Early Administration of CCP Associated With Reduced Disease Progression and Risk of Hospitalization

New research published in the New England Journal of Medicine shows administration of COVID-19 convalescent plasma (CCP) within 9 days of the onset of COVID-19 symptoms may help reduce patients’ disease progression and risk of hospitalization.  

The study, conducted at 23 different sites, included data from adult patients who were symptomatic and tested positive for COVID-19. Patients included in the study were enrolled within 8 days following the onset of symptoms and randomized to receive CCP or control plasma. The transfusion was given within 1 day after randomization. Participants were enrolled in the study from June 3, 2020, through October 1, 2021. A total of 1,225 patients underwent randomization, and 1,181 received a transfusion of either CCP or control plasma. The majority of patients included in the study were unvaccinated. The primary outcome was Covid-19–related hospitalization within 28 days after transfusion. 

According to the researchers, 17 of 592 participants (2.9%) who received CCP were hospitalized in the 28 days following transfusion. For those who received control plasma, the number was 37 of 589 participants (6.3%). This is equivalent to a relative risk reduction of 54%.  

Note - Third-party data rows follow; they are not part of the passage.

Lemma SessionOptions_new_flag_independent_witness :
  let h := fst (SessionOptions_new false ∅) in
  let s := snd (SessionOptions_new false ∅) in
  let h2 := fst (SessionOptions_new false h) in
  let s2 := snd (SessionOptions_new false h) in
  IsLoadCancellationFlagSet s (SetLoadCancellationFlag s2 true h2)
  = IsLoadCancellationFlagSet s h.
Proof.
  cbv zeta.
  apply (SessionOptions_new_flag_independent false
           (fst (SessionOptions_new false ∅)) (snd (SessionOptions_new false ∅)) true).
  eexists; apply make_shared_lookup.
Defined.

(** X7. Construction followed by destruction leaves the store as it was: the
    flag object is freed with its only owner, and reading through the
    destroyed options finds no object. *)
Theorem SessionOptions_new_delete_balance (wasm_pthreads : bool) (h : heap) :
  let h' := fst (SessionOptions_new wasm_pthreads h) in
  let s := snd (SessionOptions_new wasm_pthreads h) in
  SessionOptions_delete s h' = h /\
  IsLoadCancellationFlagSet s (SessionOptions_delete s h') = None.
Proof.
  cbv zeta. unfold SessionOptions_new.
  pose proof (make_shared_fresh false h) as Hf.
  pose proof (make_shared_lookup false h) as Hl.
  destruct (make_shared false h) as [h1 l] eqn:E. simpl in *.
  assert (Hdel : SessionOptions_delete (SessionOptions_init wasm_pthreads l) h1 = h).
  { unfold SessionOptions_delete. simpl. rewrite Hl. simpl.
    unfold make_shared in E. inversion E; subst.
    apply delete_insert_id. exact Hf. }
  split; [exact Hdel|].
  rewrite Hdel. unfold IsLoadCancellationFlagSet. simpl. rewrite Hf. reflexivity.
Qed.

(** X8. A copy followed by the destruction of one of the two handles leaves the
    store as it was before the copy, and the flag stays readable with its
    value through the handle that is left: the object lives as long as one
    owner does. *)
Theorem SessionOptions_copy_delete_balance
        (h : heap) (s : SessionOptions) (c : atomic_bool_cell) :
  h !! load_cancellation_flag s = Some c ->
  0 < use_count c ->
  let h1 := fst (SessionOptions_copy s h) in
  let s1 := snd (SessionOptions_copy s h) in
  SessionOptions_delete s h1 = h /\
  SessionOptions_delete s1 h1 = h /\
  IsLoadCancellationFlagSet s1 (SessionOptions_delete s h1) = Some (flag_value c) /\
  IsLoadCancellationFlagSet s (SessionOptions_delete s1 h1) = Some (flag_value c).
Proof.
  intros Hc Hpos. cbv zeta. simpl.
  assert (Hdel : SessionOptions_delete s
                   (alter (fun c0 => {| flag_value := flag_value c0;
                                        use_count := S (use_count c0) |})
                          (load_cancellation_flag s) h) = h).
  { unfold SessionOptions_delete. rewrite lookup_alter_eq, Hc. simpl.
    destruct (use_count c) as [|n] eqn:E; [lia|].
    apply map_eq. intros k.
    destruct (decide (k = load_cancellation_flag s)) as [-> | Hne].
    - rewrite lookup_insert_eq, Hc. destruct c as [fv uc]. simpl in *. subst uc. reflexivity.
    - rewrite lookup_insert_ne by congruence.
      rewrite lookup_alter_ne by congruence. reflexivity. }
  rewrite Hdel. unfold IsLoadCancellationFlagSet. rewrite Hc. repeat split.
Qed.

Lemma SessionOptions_copy_delete_balance_witness :
  let h := fst (SessionOptions_new false ∅) in
  let s := snd (SessionOptions_new false ∅) in
  SessionOptions_delete s (fst (SessionOptions_copy s h)) = h.
Proof.
  cbv zeta.
  apply (SessionOptions_copy_delete_balance
           (fst (SessionOptions_new false ∅)) (snd (SessionOptions_new false ∅))
           {| flag_value := false; use_count := 1 |}).
  - apply make_shared_lookup.
  - simpl. lia.
Defined.

(** X9. Setting the flag and copying the options commute: the set changes no
    use count and the copy changes no flag. *)
Theorem SetLoadCancellationFlag_copy_commute
        (h : heap) (s s' : SessionOptions) (v : bool) :
  fst (SessionOptions_copy s (SetLoadCancellationFlag s' v h))
  = SetLoadCancellationFlag s' v (fst (SessionOptions_copy s h)) /\
  snd (SessionOptions_copy s (SetLoadCancellationFlag s' v h)) = s /\
  forall l, use_count <$> SetLoadCancellationFlag s' v h !! l = use_count <$> h !! l.
Proof.
  split; [|split; [reflexivity|]].
  - unfold SessionOptions_copy, SetLoadCancellationFlag. simpl.
    apply map_eq. intros k.
    destruct (decide (load_cancellation_flag s = load_cancellation_flag s')) as [E | Hne].
    + rewrite <- E.
      destruct (decide (k = load_cancellation_flag s)) as [-> | Hk].
      * rewrite !lookup_alter_eq. destruct (h !! load_cancellation_flag s); reflexivity.
      * rewrite !lookup_alter_ne by congruence. reflexivity.
    + destruct (decide (k = load_cancellation_flag s)) as [-> | Hk].
      * rewrite lookup_alter_eq, !lookup_alter_ne by congruence.
        rewrite lookup_alter_eq. reflexivity.
      * rewrite lookup_alter_ne by congruence.
        destruct (decide (k = load_cancellation_flag s')) as [-> | Hk'].
        -- rewrite !lookup_alter_eq. rewrite lookup_alter_ne by congruence. reflexivity.
        -- rewrite !lookup_alter_ne by congruence. reflexivity.
  - intros l. unfold SetLoadCancellationFlag.
    destruct (decide (l = load_cancellation_flag s')) as [-> | Hne].
    + rewrite lookup_alter_eq. destruct (h !! load_cancellation_flag s'); reflexivity.
    + rewrite lookup_alter_ne by congruence. reflexivity.
Qed.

The researchers said these findings could have important public health implications, particularly for countries with imbalances in vaccine distribution. “[CCP] can be considered for initial use in patients with COVID-19 and for use in future pandemics while monoclonal therapies and vaccines are being developed,” the researchers wrote. “The establishment of infusion centers that can rapidly administer COVID-19 convalescent plasma for outpatients during pandemics may be a consideration for future health care systems.” 

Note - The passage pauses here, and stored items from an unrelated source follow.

(** The order of the options: an option that stands before another one
    occurs in the column before every occurrence of that other one. *)
Lemma unique_from_dropna_order (col : Series) :
  forall (seen : list cell) (i j : nat) (x y : cell),
    unique_from seen (dropna col) !! i = Some x ->
    unique_from seen (dropna col) !! j = Some y ->
    i < j ->
    exists a : nat,
      col !! a = Some x /\ forall b : nat, col !! b = Some y -> a < b.
Proof.
  induction col as [|z col IH]; intros seen i j x y Hx Hy Hij.
  - simpl in Hx. rewrite lookup_nil in Hx. discriminate.
  - assert (Hstep : forall seen',
               unique_from seen' (dropna col) !! i = Some x ->
               unique_from seen' (dropna col) !! j = Some y ->
               (z = y -> y ∈ unique_from seen' (dropna col) -> False) ->
               exists a : nat,
                 (z :: col) !! a = Some x
                 /\ forall b : nat, (z :: col) !! b = Some y -> a < b).
    { intros seen' Hx' Hy' Hz.
      destruct (IH seen' i j x y Hx' Hy' Hij) as (a & Ha & Hb).
      exists (S a). split; [exact Ha|].
      intros [|b] Hlk; simpl in Hlk.
      - exfalso. injection Hlk as Hzy. apply (Hz Hzy).
        apply list_elem_of_lookup. exists j. exact Hy'.
      - specialize (Hb b Hlk). lia. }
    unfold dropna in *. simpl in Hx, Hy.
    destruct (negb (isna z)) eqn:Hna; simpl in Hx, Hy.
    + destruct (bool_decide (z ∈ seen)) eqn:Hseen.
      * apply bool_decide_eq_true in Hseen.
        apply (Hstep seen Hx Hy). intros -> Hin.
        apply (proj2 (unique_from_NoDup _ seen) y Hin Hseen).
      * destruct i as [|i]; destruct j as [|j]; try lia; simpl in Hx, Hy.
        -- injection Hx as ->. exists 0. split; [reflexivity|].
           intros [|b] Hlk; [| lia]. simpl in Hlk. injection Hlk as ->.
           exfalso.
           assert (Hin : y ∈ unique_from (y :: seen)
                             (List.filter (fun c => negb (isna c)) col))
             by (apply list_elem_of_lookup; exists j; exact Hy).
           apply (proj2 (unique_from_NoDup _ (y :: seen)) y Hin). left.
        -- destruct (IH (z :: seen) i j x y Hx Hy ltac:(lia)) as (a & Ha & Hb).
           exists (S a). split; [exact Ha|].
           intros [|b] Hlk; simpl in Hlk.
           ++ exfalso. injection Hlk as ->.
              assert (Hin : y ∈ unique_from (y :: seen)
                                (List.filter (fun c => negb (isna c)) col))
                by (apply list_elem_of_lookup; exists j; exact Hy).
              apply (proj2 (unique_from_NoDup _ (y :: seen)) y Hin). left.
           ++ specialize (Hb b Hlk). lia.
    + apply (Hstep seen Hx Hy). intros -> Hin.
      apply elem_of_unique_from in Hin.
      apply (elem_of_dropna y col) in Hin as [_ Hnan].
      destruct y; simpl in Hna; try discriminate. congruence.
Qed.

The researchers also noted that as COVID-19 variants continue to evolve, there may be an ongoing need for CCP in the current pandemic. “The continued propagation of SARS-CoV-2 variants with evolving resistance to currently available monoclonal antibodies indicates the potential usefulness of developing capacity for the availability and distribution of [CCP], especially because locally sourced, recently obtained plasma should include antibodies to circulating strains,” they wrote.